(DATA FOR THIS TASK begins)
Lemma replace_absent old new s :
  old <> "" -> ~ occurs old s -> Str.replace s old new = s.
Proof.
  intros Hold. unfold Str.replace.
  induction s as [|c s IH]; intros Hno; [done|]. cbn [Str.replace_from].
  destruct (String.prefix old (String c s)) eqn:Hp.
  - exfalso. apply Hno. apply prefix_occurs in Hp as [b ->].
    exists "", b. done.
  - rewrite IH; [done|]. intros (a & b & ->). apply Hno.
    exists (String c a), b. done.
Qed.

Lemma update_tagged_id x :
  update (String.append "id: " x) = Some (set_id (Str.replace x "id: " "")).
Proof.
  unfold update, Str.startswith. rewrite prefix_append.
  by rewrite replace_tag.
Qed.

Lemma update_tagged_name x :
  update (String.append "name: " x)
  = Some (set_label (Str.replace x "name: " "")).
Proof.
  unfold update, Str.startswith.
  change (String.prefix "id: " (String.append "name: " x)) with false.
  cbv iota. rewrite prefix_append. by rewrite replace_tag.
Qed.

Lemma update_tagged_is_a x :
  update (String.append "is_a: " x)
  = Some (add_is_a (Str.split (Str.replace x "is_a: " "") " ! ")).
Proof.
  unfold update, Str.startswith.
  change (String.prefix "id: " (String.append "is_a: " x)) with false.
  change (String.prefix "name: " (String.append "is_a: " x)) with false.
  change (String.prefix "def: " (String.append "is_a: " x)) with false.
  change (String.prefix "comment: " (String.append "is_a: " x)) with false.
  change (String.prefix "xref: " (String.append "is_a: " x)) with false.
  cbv iota. rewrite prefix_append. by rewrite replace_tag.
Qed.

Lemma occursb_complete p s : occurs p s -> occursb p s = true.
Proof.
  intros (a & b & ->). induction a as [|c a IH].
  - change (String.append "" (String.append p b)) with (String.append p b).
    pose proof (prefix_append p b) as Hp.
    destruct (String.append p b); cbn [occursb]; by rewrite Hp.
  - change (String.append (String c a) (String.append p b))
      with (String c (String.append a (String.append p b))).
    cbn [occursb]. rewrite IH. apply orb_true_r.
Qed.

(** X25: the value of a line.  What an id, name or is_a line gives to
    the term is the text after the tag with every further occurrence of
    the tag text taken out of it: [replace] is not told to replace
    once.  A value that does not hold the tag text is kept as it is. *)
Theorem tag_text_is_deleted_everywhere :
  forall x : string,
    update (String.append "id: " x) = Some (set_id (Str.replace x "id: " ""))
    /\ update (String.append "name: " x)
       = Some (set_label (Str.replace x "name: " ""))
    /\ update (String.append "is_a: " x)
       = Some (add_is_a (Str.split (Str.replace x "is_a: " "") " ! "))
    /\ forall tag, tag <> "" -> ~ occurs tag x -> Str.replace x tag "" = x.
Proof.
  intros x. split; [apply update_tagged_id|].
  split; [apply update_tagged_name|]. split; [apply update_tagged_is_a|].
  intros tag. apply replace_absent.
Qed.

Lemma tag_text_is_deleted_everywhere_witness :
  update "name: gene name: p53" = Some (set_label "gene p53")
  /\ Str.replace "root" "name: " "" = "root".
Proof.
  split.
  - exact (proj1 (proj2 (tag_text_is_deleted_everywhere "gene name: p53"))).
  - apply (proj2 (proj2 (proj2 (tag_text_is_deleted_everywhere "root"))));
      [discriminate|].
    intros H. apply occursb_complete in H. discriminate.
Defined.
End TagLines.

(** ** Flat mode: an index recorded twice *)

Section RecordedTwice.
Import Flat.

Lemma scan_queue_app q1 : forall q2 idx ps,
  scan_queue idx (q1 ++ q2) ps
  = let* ps1 := scan_queue idx q1 ps in
    scan_queue (idx + length q1) q2 ps1.
Proof.
  induction q1 as [|[c a] q1 IH]; intros q2 idx ps.
  - simpl. by rewrite Nat.add_0_r.
  - cbn [app scan_queue length]. rewrite Nat.add_succ_r.
    destruct (20 <=? c).
    + destruct (p_heap ps !! a); [|done]. cbn [from_option bind].
      apply (IH q2 (S idx)).
    + destruct (scan_trees a idx (p_trees ps) (p_heap ps) (p_drop_idxs ps))
        as [[[f h] d]| |]; [|done|done].
      cbn [bind]. apply (IH q2 (S idx)).
Qed.

(* the indices a pass records are those of the entries it has seen *)
Lemma scan_trees_bound a idx : forall (f : forest) (h : store) drops f' h'
    drops' (P : nat -> Prop),
  scan_trees a idx f h drops = Ok (f', h', drops') ->
  Forall P drops -> P idx -> Forall P drops'.
Proof.
  induction f as [|[s t] f IH]; intros h drops f' h' drops' P H Hd Hi;
    cbn [scan_trees] in H.
  - by injection H as <- <- <-.
  - inv_bind H. destruct (dict_get t (parent x)).
    + inv_bind H. inv_bind H. destruct x1 as [[f1 h2] d2].
      injection H as <- <- <-. eapply IH; [exact Hx1| |done].
      apply Forall_app. split; [done|]. by apply Forall_singleton.
    + inv_bind H. destruct x0 as [[f1 h2] d2]. injection H as <- <- <-.
      eapply IH; eauto.
Qed.

Lemma scan_queue_bound q : forall idx ps ps',
  scan_queue idx q ps = Ok ps' ->
  Forall (fun i => (i < idx)%nat) (p_drop_idxs ps) ->
  Forall (fun i => (i < idx + length q)%nat) (p_drop_idxs ps').
Proof.
  induction q as [|[c a] q IH]; intros idx ps ps' H Hd; cbn [scan_queue] in H.
  - injection H as <-. simpl. by rewrite Nat.add_0_r.
  - cbn [length]. rewrite Nat.add_succ_r.
    assert (Forall (fun i => (i < S idx)%nat) (p_drop_idxs ps)) as Hd'
      by (eapply Forall_impl; [exact Hd|]; simpl; intros; lia).
    destruct (20 <=? c).
    + inv_bind H. apply (IH (S idx)) in H; [done|]. simpl.
      apply Forall_app. split; [done|]. apply Forall_singleton. lia.
    + inv_bind H. destruct x as [[f h] d]. apply (IH (S idx)) in H; [done|].
      simpl. eapply scan_trees_bound; [exact Hx|done|]. simpl. lia.
Qed.

(** One queued node against the trees, whatever the ids: its index is
    recorded once for every tree that holds its parent. *)
Lemma scan_trees_count a idx : forall (f : forest) (h : store) drops n,
  tree_refs_ok h f -> h !! a = Some n ->
  exists f' h',
    scan_trees a idx f h drops
    = Ok (f', h', drops ++ replicate (length (holders (parent n) f)) idx).
Proof.
  induction f as [|[s t] f IH]; intros h drops n Hrefs Ha.
  - exists [], h. simpl. by rewrite app_nil_r.
  - cbn [scan_trees]. rewrite Ha. cbn [from_option bind].
    assert (forall h1, length h1 = length h -> tree_refs_ok h1 f) as Hrest.
    { intros h1 Hlen s' t' k b Hin Hk.
      apply lookup_lt_is_Some. rewrite Hlen. apply lookup_lt_is_Some.
      apply (Hrefs s' t' k b); [by right|done]. }
    unfold holders. rewrite filter_cons. simpl.
    destruct (dict_get t (parent n)) as [b|] eqn:Hb.
    + destruct (Hrefs s t (parent n) b ltac:(left)
                  (dict_get_Some_elem _ _ _ Hb)) as [pn Hpn].
      rewrite Hpn. cbn [from_option bind].
      destruct (IH (<[a := set_level n (level pn + 1)]> h) (drops ++ [idx])
                  (set_level n (level pn + 1)))
        as (f' & h' & Heq).
      { apply Hrest, length_insert. }
      { apply list_lookup_insert_eq. eapply lookup_lt_Some; eauto. }
      simpl in Heq. rewrite Heq. cbn [bind].
      rewrite decide_True by (apply dict_get_is_Some; eauto).
      eexists _, _. simpl. by rewrite <- app_assoc.
    + destruct (IH h drops n (Hrest h eq_refl) Ha) as (f' & h' & Heq).
      rewrite Heq. cbn [bind].
      rewrite decide_False; [eauto|].
      intros Hin. apply dict_get_is_Some in Hin as [x Hx]. congruence.
Qed.

Lemma insert_desc_top L m d Y :
  (d < L)%nat ->
  insert_desc d (replicate m L ++ Y) = replicate m L ++ insert_desc d Y.
Proof.
  intros Hd. induction m as [|m IH]; [done|]. simpl.
  destruct (Nat.leb_spec L d); [lia|]. by rewrite IH.
Qed.

Lemma sorted_reverse_top L m drops :
  Forall (fun d => (d < L)%nat) drops ->
  sorted_reverse (drops ++ replicate m L)
  = replicate m L ++ sorted_reverse drops.
Proof.
  unfold sorted_reverse. induction 1 as [|d drops Hd _ IH]; simpl.
  - rewrite app_nil_r. induction m as [|m IH]; [done|]. simpl.
    rewrite IH. destruct m; simpl; [done|]. by rewrite Nat.leb_refl.
  - rewrite IH. by apply insert_desc_top.
Qed.

Lemma del_index_length {A : Type} (l : list A) :
  del_index l (length l) = Raise IndexError.
Proof. induction l as [|x l IH]; simpl; [done|]. by rewrite IH. Qed.

(** X26: a parent in two trees.  When the parent id of the last queued
    node is held by two trees or more (an id given on two lines, below
    two parents, puts a node into two trees), the index of that node
    is recorded once per tree, the second deletion at that index is out
    of range, and the builder stops with [IndexError]. *)
Theorem parent_in_two_trees_raises :
  forall (st : state) (q : list (Z * addr)) (c : Z) (a : addr)
    (ps : pass_state) (n : node),
    to_process st = q ++ [(c, a)] -> c < 20 ->
    scan_queue 0 q (PassState (heap st) (trees st) [] (printed st)) = Ok ps ->
    tree_refs_ok (p_heap ps) (p_trees ps) ->
    p_heap ps !! a = Some n ->
    (2 <= length (holders (parent n) (p_trees ps)))%nat ->
    pass st = Raise IndexError
    /\ forall fuel, loop (S fuel) st = Raise IndexError.
Proof.
  intros st q c a ps n Hq Hc Hscan Hrefs Ha Htwo.
  assert (pass st = Raise IndexError) as Hpass.
  { unfold pass. rewrite Hq, scan_queue_app, Hscan. cbn [bind scan_queue].
    change (0 + length q)%nat with (length q).
    destruct (Z.leb_spec 20 c); [lia|].
    destruct (scan_trees_count a (length q) (p_trees ps) (p_heap ps)
                (p_drop_idxs ps) n Hrefs Ha) as (f' & h' & Heq).
    rewrite Heq. cbn [bind p_drop_idxs].
    pose proof (scan_queue_bound q 0 _ _ Hscan ltac:(constructor)) as Hb.
    change (0 + length q)%nat with (length q) in Hb.
    rewrite (sorted_reverse_top _ _ _ Hb).
    destruct (length (holders (parent n) (p_trees ps))) as [|[|m]]; [lia..|].
    cbn [replicate app del_indices].
    rewrite (del_index_middle q (c, a) []), app_nil_r. cbn [bind].
    by rewrite del_index_length. }
  split; [done|]. intros fuel. cbn [loop]. by rewrite Hpass.
Qed.

Lemma parent_in_two_trees_raises_witness :
  build_non_separator_based_tree 5 rows_two_parents = Raise IndexError.
Proof.
  assert (exists ps,
            scan_queue 0 [(0, 2%nat); (0, 3%nat)]
              (PassState (heap (read_rows rows_two_parents))
                 (trees (read_rows rows_two_parents)) []
                 (printed (read_rows rows_two_parents))) = Ok ps
            /\ p_trees ps = [("A", [("A", 0%nat); ("X", 2%nat)]);
                             ("B", [("B", 1%nat); ("X", 3%nat)])]
            /\ length (p_heap ps) = 5%nat
            /\ parent <$> p_heap ps !! 4%nat = Some "X")
    as (ps & Hscan & Htrees & Hlen & Hpar).
  { eexists. split; [vm_compute; reflexivity|]. done. }
  destruct (p_heap ps !! 4%nat) as [n|] eqn:Hn; [|done].
  injection Hpar as Hpar.
  destruct (parent_in_two_trees_raises (read_rows rows_two_parents)
              [(0, 2%nat); (0, 3%nat)] 0 4%nat ps n eq_refl eq_refl Hscan)
    as [_ Hloop].
  - intros s t k b Hst Hk. apply lookup_lt_is_Some. rewrite Hlen.
    rewrite Htrees in Hst.
    assert (Forall (fun st : string * tree =>
                      Forall (fun kb => (kb.2 < 5)%nat) st.2)
              [("A", [("A", 0%nat); ("X", 2%nat)]);
               ("B", [("B", 1%nat); ("X", 3%nat)])]) as Hall
      by (repeat constructor; simpl; lia).
    rewrite Forall_forall in Hall. specialize (Hall _ Hst).
    rewrite Forall_forall in Hall. exact (Hall _ Hk).
  - exact Hn.
  - rewrite Hpar, Htrees. vm_compute. lia.
  - unfold build_non_separator_based_tree. by rewrite (Hloop 4%nat).
Defined.
End RecordedTwice.

Section LostNode.
Import Flat.

(* a tree gets no other new key than the id of the node *)
Lemma scan_trees_new_keys a idx : forall (f : forest) (h : store) drops f' h'
    drops' n,
  scan_trees a idx f h drops = Ok (f', h', drops') -> h !! a = Some n ->
  length h' = length h
  /\ Forall2 (fun st st' : string * tree =>
                (forall k, k ∈ keys st'.2 -> k ∈ keys st.2 \/ k = id n)
                /\ forall k b, (k, b) ∈ st'.2 -> (k, b) ∈ st.2 \/ b = a)
       f f'.
Proof.
  induction f as [|[s t] f IH]; intros h drops f' h' drops' n H Ha;
    cbn [scan_trees] in H.
  - injection H as <- <- <-. split; [done|constructor].
  - rewrite Ha in H. cbn [from_option bind] in H.
    destruct (dict_get t (parent n)) as [b|].
    + inv_bind H. inv_bind H. destruct x0 as [[f1 h2] d2].
      injection H as <- <- <-.
      apply (IH _ _ _ _ _ (set_level n (level x + 1))) in Hx0 as [Hlen Hf].
      * rewrite length_insert in Hlen. split; [done|].
        constructor; [|done]. simpl. split.
        -- intros k Hk. by apply keys_dict_set_iff in Hk.
        -- intros k b' Hin.
           destruct (decide (id n ∈ keys t)) as [Hi|Hi].
           ++ destruct (decide (b' = a)); [by right|]. left.
              clear -Hin n0. induction t as [|[k1 b1] t IHt]; simpl in Hin.
              ** apply list_elem_of_singleton in Hin. congruence.
              ** destruct (String.eqb (id n) k1).
                 --- apply elem_of_cons in Hin as [Hin|Hin];
                       [congruence|by right].
                 --- apply elem_of_cons in Hin as [Hin|Hin];
                       [rewrite Hin; left|right; auto].
           ++ rewrite dict_set_new in Hin by done.
              apply elem_of_app in Hin as [Hin|Hin]; [by left|].
              apply list_elem_of_singleton in Hin. injection Hin as _ ->.
              by right.
      * apply list_lookup_insert_eq. eapply lookup_lt_Some; eauto.
    + inv_bind H. destruct x as [[f1 h2] d2]. injection H as <- <- <-.
      apply (IH _ _ _ _ _ n) in Hx as [Hlen Hf]; [|done].
      split; [done|]. constructor; [|done]. simpl. split; auto.
Qed.

Lemma holders_nil p (f : forest) :
  holders p f = [] <-> p ∉ all_keys f.
Proof.
  unfold holders. induction f as [|[s t] f IH]; simpl.
  - split; [intros _; apply not_elem_of_nil|done].
  - rewrite filter_cons, all_keys_cons, not_elem_of_app. simpl.
    destruct (decide (p ∈ keys t)).
    + split; [done|]. by intros [? _].
    + rewrite IH. tauto.
Qed.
(DATA FOR THIS TASK ends)
* _ABOUT THIS TASK_:
The result should consist solely of the lines from the one that contains "-- intros k b' Hin." to the last line of the records above, reproduced exactly.

* _EXPECTED ANSWER_:
        -- intros k b' Hin.
           destruct (decide (id n ∈ keys t)) as [Hi|Hi].
           ++ destruct (decide (b' = a)); [by right|]. left.
              clear -Hin n0. induction t as [|[k1 b1] t IHt]; simpl in Hin.
              ** apply list_elem_of_singleton in Hin. congruence.
              ** destruct (String.eqb (id n) k1).
                 --- apply elem_of_cons in Hin as [Hin|Hin];
                       [congruence|by right].
                 --- apply elem_of_cons in Hin as [Hin|Hin];
                       [rewrite Hin; left|right; auto].
           ++ rewrite dict_set_new in Hin by done.
              apply elem_of_app in Hin as [Hin|Hin]; [by left|].
              apply list_elem_of_singleton in Hin. injection Hin as _ ->.
              by right.
      * apply list_lookup_insert_eq. eapply lookup_lt_Some; eauto.
    + inv_bind H. destruct x as [[f1 h2] d2]. injection H as <- <- <-.
      apply (IH _ _ _ _ _ n) in Hx as [Hlen Hf]; [|done].
      split; [done|]. constructor; [|done]. simpl. split; auto.
Qed.

Lemma holders_nil p (f : forest) :
  holders p f = [] <-> p ∉ all_keys f.
Proof.
  unfold holders. induction f as [|[s t] f IH]; simpl.
  - split; [intros _; apply not_elem_of_nil|done].
  - rewrite filter_cons, all_keys_cons, not_elem_of_app. simpl.
    destruct (decide (p ∈ keys t)).
    + split; [done|]. by intros [? _].
    + rewrite IH. tauto.
Qed.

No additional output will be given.